**Exercise description**.
Write how many lines in the records below include the string "zlen". No other text should be given.

#### Records supplied

(** *** Contexts *)
Lemma ctx_new_sim k x mode lvl flags : op_ok w (CtxNew k x mode lvl flags) -> simulates (CtxNew k x mode lvl flags).
Proof.
  intros [Hk [p Hx]]. destruct (rep_dict x p Hx) as (v & Ev & _ & Hp). pose proof Hrep as [Hh Hot].
  apply ens_answer, ens_bind, (ens_dict_native x p _ _ Hx). cbn [spec]. rewrite Ev. mstep. unfold unused. rewrite (holds_fresh_ctx _ _ _ _ _ _ _ Hh Hk). mstep.
  destruct p as [a|].
  - destruct Hp as (ps & d & Ha & -> & _). set (cfg := context_cfg mode lvl flags).
    assert (has (cfg_flags cfg) NETC_CFG_FLAG_STATS = true) as Hst by (apply context_cfg_stats).
    destruct (handle_create_ok (e_cpu e) (e_mem e) a cfg _ _ _ _ _ _ ps d Hh Ha eq_refl Hst) as (c & h & m & E & Hc).
    apply ens_bind. eapply ens_run; [exact E|]. apply ens_declare_ctx; [exact Hk|]. apply allow. represent (Hc k (or_introl Hk)).
  - subst v. apply ens_declare_ctx; [exact Hk|]. apply allow. represent (holds_null_ctx _ _ _ _ _ _ k Hh (or_introl Hk)).
Qed.

Lemma ctx_move_new_sim k j : op_ok w (CtxMoveNew k j) -> simulates (CtxMoveNew k j).
Proof.
  intros [Hk [p Hj]]. destruct Hrep as [Hh Hot]. destruct (rep_ctx j p Hj) as (v & Ev & Hv & _).
  apply ens_answer, ens_bind, (ens_ctx_native j p _ _ Hj), ens_bind, ens_declare_ctx; [exact Hk|]. apply ens_modify. cbn [spec].
  rewrite Ev. unfold unused. rewrite (holds_fresh_ctx _ _ _ _ _ _ _ Hh Hk). apply allow.
  assert (k <> j) as Hne by congruence. represent (holds_move_ctx _ _ _ _ _ _ k j p v Hh Hne (or_introl Hk) Hj Hv).
Qed.

Lemma ctx_assign_sim k j : op_ok w (CtxAssign k j) -> simulates (CtxAssign k j).
Proof.
  intros ([p Hk] & [q Hj]). destruct Hrep as [Hh Hot]. destruct (rep_ctx j q Hj) as (v & Ev & Hv & _).
  apply ens_answer. unfold Context_move_assign. cbn [spec]. rewrite Ev. destruct (decide (k = j)) as [-> |Hne].
  { apply ens_bind, (ens_ctx_native j q _ _ Hj), ens_ret. apply allow. exact Hrep. }
  apply ens_bind, (ens_ctx_native k p _ _ Hk), ens_bind, (ens_ctx_native j q _ _ Hj), ens_bind.
  destruct (handle_destroy_ok _ _ _ _ _ _ k p Hh Hk) as (h & m & E & H1). eapply ens_run; [exact E|].
  apply ens_bind, ens_modify, ens_modify. apply allow.
  eapply (holds_move_ctx _ _ _ _ _ _ k j q v) in H1; [|done|right; by rewrite lookup_insert_eq|by rewrite lookup_insert_ne|by rewrite lookup_insert_ne].
  rewrite !insert_insert_eq in H1. represent H1.
Qed.

Lemma ctx_drop_sim k : op_ok w (CtxDrop k) -> simulates (CtxDrop k).
Proof.
  intros [p Hk]. destruct Hrep as [Hh Hot]. destruct (rep_ctx k p Hk) as (v & Ev & Hv & _).
  apply ens_answer, ens_bind, (ens_ctx_native k p _ _ Hk), ens_bind. cbn [spec]. rewrite Ev.
  destruct (handle_destroy_ok _ _ _ _ _ _ k p Hh Hk) as (h & m & E & H1). eapply ens_run; [exact E|]. apply ens_modify, allow.
  apply (holds_gone_ctx _ _ _ _ _ _ k) in H1; [|by rewrite lookup_insert_eq]. rewrite !delete_insert_eq in H1. represent H1.
Qed.

(** The context behind [k] changes its history. *)
Lemma put_sim n k a ps da c c' {A} (v : A) (f : A -> reply) :
  w_ctxs w !! k = Some (Some a) -> w_ctx_at w !! a = Some (ps, da, c) -> kept_by c c' -> ctx_ok c' ->
  ensures (put_ctx a c';; mret v) w (fun r w' => allowed n L (Ok (Some (f v), set_ctx O k (Some c'))) (option_map f r) w').
Proof.
  intros Hk Ha Hkept Hok. destruct Hrep as [Hh Hot]. destruct (put_ctx_ok a c' _ _ _ _ _ _ k ps da c Hh Hk Ha Hkept Hok) as (m & E & H1).
  apply ens_bind. eapply ens_run; [exact E|]. apply ens_ret, allow. represent H1.
Qed.

Lemma ens_ctx_with_dict a ps da c (Q : option netc_ctx_t -> world -> Prop) :
  w_ctx_at w !! a = Some (ps, da, c) -> is_Some (w_dict_at w !! da) -> Q (Some c) w -> ensures (ctx_with_dict a) w Q.
Proof. intros Ha [d Hd] H. eapply ens_run; [|exact H]. unfold ctx_with_dict. by rewrite Ha, Hd. Qed.

Lemma ctx_compress_sim k src dst : op_ok w (CtxCompress k src dst) -> simulates (CtxCompress k src dst).
Proof.
  intros [[p Hk] Hb]. destruct (rep_ctx k p Hk) as (v & Ev & _ & Hp).
  apply ens_answer, ens_bind, (ens_ctx_native k p _ _ Hk). cbn [spec]. unfold spec_compress. rewrite Ev. mstep.
  destruct p as [a|]; [|subst v; apply ens_ret, allow, Hrep]. destruct Hp as (ps & da & c & Ha & -> & Hg & Hda). cbv zeta.
  apply ens_bind, ens_grow. set (n := netc_compress_bound (span_size src)). destruct (extends e dst n); cbn [negb]; [|apply allow, Hrep].
  apply ens_bind, (ens_ctx_with_dict a ps da c); [done|done|]. destruct src as [sz|bs]; [apply ens_ret, allow, Hrep|]. cbn [span_ptr].
  destruct (compress_call c bs (zlen (extended dst n)) Hg (Hb bs eq_refl)) as [[err ->]|(c' & pkt & -> & Hkept & Hok)].
  - rewrite extended_length. unfold n. cbn [span_size]. lia.
  - apply ens_ret, allow, Hrep.
  - by eapply (put_sim _ k a ps da c c' (R_OK, pkt) data_of).
Qed.

Lemma ctx_decompress_sim k src dst : op_ok w (CtxDecompress k src dst) -> simulates (CtxDecompress k src dst).
Proof.
  intros ([p Hk] & Hdst & Hdec). destruct (rep_ctx k p Hk) as (v & Ev & _ & Hp).
  apply ens_answer, ens_bind, (ens_ctx_native k p _ _ Hk). cbn [spec]. unfold spec_decompress. rewrite Ev. mstep.
  destruct p as [a|]; [|subst v; apply ens_ret, allow, Hrep]. destruct Hp as (ps & da & c & Ha & -> & Hg & Hda).
  apply ens_bind, ens_grow. destruct (extends e dst NETC_MAX_PACKET_SIZE); cbn [negb]; [|apply allow, Hrep].
  apply ens_bind, (ens_ctx_with_dict a ps da c); [done|done|]. destruct src as [sz|bs]; [apply ens_ret, allow, Hrep|]. cbn [span_ptr].
  destruct (decompress_call c bs (extended dst NETC_MAX_PACKET_SIZE)) as [[err ->]|(c' & out & -> & Hkept & Hok)].
  - exact Hg.
  - by apply extended_bytes.
  - by eapply Hdec.
  - apply ens_ret, allow, Hrep.
  - by eapply (put_sim _ k a ps da c c' (R_OK, out) data_of).
Qed.

(** A call with the dictionary of [x] and no context. *)
Lemma stateless_sim x p dst n (call : netc_dict_t -> list Z -> result (list Z)) :
  w_dicts w !! x = Some p -> (forall d, dict_good d -> call d (extended dst n) <> Undef) ->
  ensures (p ← dict_native x;
           match p with
           | None => mret (R_InvalidArg, dst)
           | Some a => dst ← grow (e_vec e 0%nat) dst n; d ← dict_at a;
               match call d dst with Ok v => mret (R_OK, v) | Fail err => mret (to_Result err, []) | Undef => undef end
           end) w (fun r w' => allowed 0 L (spec_stateless e O x dst n call) (option_map data_of r) w').
Proof.
  intros Hx Hcall. destruct (rep_dict x p Hx) as (v & Ev & _ & Hp).
  apply ens_bind, (ens_dict_native x p _ _ Hx). unfold spec_stateless. rewrite Ev. mstep.
  destruct p as [a|]; [|subst v; apply ens_ret, allow, Hrep]. destruct Hp as (ps & d & Ha & -> & Hg).
  apply ens_bind, ens_grow. destruct (extends e dst n); cbn [negb]; [|apply allow, Hrep].
  apply ens_bind. eapply ens_run; [unfold dict_at; by rewrite Ha|]. specialize (Hcall d Hg).
  destruct (call d (extended dst n)) as [out|err|]; [apply ens_ret, allow, Hrep..|done].
Qed.

Lemma stateless_compress_sim x src dst : op_ok w (StatelessCompress x src dst) -> simulates (StatelessCompress x src dst).
Proof.
  intros [[p Hx] Hb]. apply ens_answer. apply (stateless_sim x p dst _ (fun d v => netc_compress_stateless (Some d) (span_ptr src) (Some (zlen v)) false) Hx).
  intros d (_ & _ & Hd & Hf). destruct src as [sz|bs]; [done|]. cbn [span_ptr span_size]. specialize (Hb bs eq_refl).
  destruct (Z.leb_spec (zlen bs) NETC_MAX_PACKET_SIZE) as [Hl|Hl].
  - destruct (stateless_total d bs (zlen (extended dst (netc_compress_bound (zlen bs)))) Hd Hf Hb Hl) as (pkt & -> & _); [|done].
    rewrite extended_length, compress_bound_eq by lia. lia.
  - unfold netc_compress_stateless. by rewrite (proj2 (Z.ltb_lt _ _) Hl).
Qed.

Lemma stateless_decompress_sim x src dst : op_ok w (StatelessDecompress x src dst) -> simulates (StatelessDecompress x src dst).
Proof.
  intros ([p Hx] & Hdst & Hb). apply ens_answer. apply (stateless_sim x p dst _ (fun d v => netc_decompress_stateless (Some d) (span_ptr src) (Some v) false) Hx).
  intros d (_ & _ & Hd & _). destruct src as [sz|bs]; [done|]. destruct (Hb bs eq_refl) as [Hbb Hr].
  destruct (decompress_stateless_safe d bs (extended dst NETC_MAX_PACKET_SIZE) Hd Hbb (extended_bytes _ _ Hdst) Hr) as [[err E]|(out & E & _)];
    cbn [span_ptr]; by rewrite E.
Qed.

Lemma ctx_reset_sim k : op_ok w (CtxReset k) -> simulates (CtxReset k).
Proof.
  intros [p Hk]. destruct (rep_ctx k p Hk) as (v & Ev & Hv & Hp). apply ens_answer, ens_bind, (ens_ctx_native k p _ _ Hk). cbn [spec]. rewrite Ev. mstep.
  destruct p as [a|]; [|subst v; apply ens_ret, allow]. 2:{ unfold set_ctx. cbn [option_map]. rewrite insert_id by done. destruct O. apply Hrep. }
  destruct Hp as (ps & da & c & Ha & -> & (Hok & _ & _) & Hda). apply ens_bind. eapply ens_run; [unfold ctx_at; by rewrite Ha|].
  apply ens_bind. assert (ensures (put_ctx a (netc_ctx_reset c)) w
    (fun r w' => allowed 0 L (Ok (Some Done, set_ctx O k (Some (netc_ctx_reset c)))) (option_map (fun _ => Done) r) w')) as Hput.
  { destruct (put_sim 0 k a ps da c (netc_ctx_reset c) tt (fun _ => Done) Hk Ha (reset_keeps c) (reset_ok c Hok)) as (r & w' & E & H).
    unfold mbind, sdk_bind in E. destruct (put_ctx a (netc_ctx_reset c) w) as [[[[]|] w1]|e'|] eqn:Ep; try done; [|injection E as <- <-; by eexists _, _].
    injection E as <- <-. by eexists _, _. }
  destruct (c_adapt_freq c); [apply (ens_ctx_with_dict a ps da c); [done|done|exact Hput]|apply ens_ret, Hput].
Qed.

Lemma ctx_simd_sim k : op_ok w (CtxSimd k) -> simulates (CtxSimd k).
Proof.
  intros [p Hk]. destruct (rep_ctx k p Hk) as (v & Ev & _ & Hp). apply ens_answer, ens_bind, (ens_ctx_native k p _ _ Hk). cbn [spec]. rewrite Ev. mstep.
  destruct p as [a|]; [|subst v; apply ens_ret, allow, Hrep]. destruct Hp as (ps & da & c & Ha & -> & _).
  apply ens_bind. eapply ens_run; [unfold ctx_at; by rewrite Ha|]. apply ens_ret, allow, Hrep.
Qed.

(** A context of the binding always counts. *)
Lemma ctx_stats_sim k out : op_ok w (CtxStats k out) -> simulates (CtxStats k out).
Proof.
  intros [p Hk]. destruct (rep_ctx k p Hk) as (v & Ev & _ & Hp). apply ens_answer, ens_bind, (ens_ctx_native k p _ _ Hk). cbn [spec]. rewrite Ev. mstep.
  destruct p as [a|]; [|subst v; apply ens_ret, allow, Hrep]. destruct Hp as (ps & da & c & Ha & -> & (_ & _ & Hst) & _).
  apply ens_bind. eapply ens_run; [unfold ctx_at; by rewrite Ha|]. unfold netc_ctx_stats. rewrite Hst. cbn [negb]. apply ens_ret.
  cbn [spec_stats option_map fst snd]. destruct (c_stats c). apply allow, Hrep.
Qed.

Lemma ctx_valid_sim k : op_ok w (CtxValid k) -> simulates (CtxValid k).
Proof.
  intros [p Hk]. destruct (rep_ctx k p Hk) as (v & Ev & _ & Hp). apply ens_answer, ens_bind, (ens_ctx_native k p _ _ Hk), ens_ret.
  cbn [spec]. rewrite Ev. destruct p as [a|]; [destruct Hp as (ps & da & c & _ & -> & _)|subst v]; apply allow, Hrep.
Qed.

Lemma exec_sim o : op_ok w o -> simulates o.
Proof.
  destruct o; auto using dict_new_sim, dict_move_new_sim, dict_assign_sim, dict_drop_sim, dict_load_sim, dict_load_file_sim, dict_save_sim,
    dict_save_file_sim, dict_valid_sim, dict_model_id_sim, trainer_new_sim, trainer_add_sim, trainer_add_all_sim, trainer_count_sim,
    trainer_train_sim, trainer_reset_sim, trainer_drop_sim, ctx_new_sim, ctx_move_new_sim, ctx_assign_sim, ctx_drop_sim, ctx_compress_sim,
    ctx_decompress_sim, stateless_compress_sim, stateless_decompress_sim, ctx_reset_sim, ctx_simd_sim, ctx_stats_sim, ctx_valid_sim.
Qed.
End Step.

(** ** Programs *)
Definition losses (prog : list (sdk_env * op)) : nat := sum_list_with (fun eo => cost (fst eo) (snd eo)) prog.

Lemma lost_trans n m L1 L2 L3 : lost_at_most n L1 L2 -> lost_at_most m L2 L3 -> lost_at_most (n + m) L1 L3.
Proof. intros [S1 N1] [S2 N2]. split; [by etransitivity|lia]. Qed.

Lemma run_sim prog w O L :
  rep w O L -> admissible w prog ->
  exists rs w' O' L', run prog w = Ok (rs, w') /\ spec_run prog O = Ok (rs, O') /\ rep w' O' L' /\ lost_at_most (losses prog) L L'.
Proof.
  revert w O L. induction prog as [|[e o] prog IH]; intros w O L Hr Ha.
  { exists [], w, O, L. split; [done|]. split; [done|]. split; [done|apply lost_none]. }
  destruct Ha as [Hok Hnext]. destruct (exec_sim e w O L Hr o Hok) as (r & w1 & E & O1 & L1 & Es & Hr1 & HL1).
  destruct (IH w1 O1 L1 Hr1 (Hnext r w1 E)) as (rs & w2 & O2 & L2 & E2 & Es2 & Hr2 & HL2).
  exists (r :: rs), w2, O2, L2. cbn [run spec_run]. rewrite E, Es. mstep. rewrite E2, Es2. split; [done|]. split; [done|]. split; [done|].
  by eapply lost_trans.
Qed.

########

**Exercise result**.
4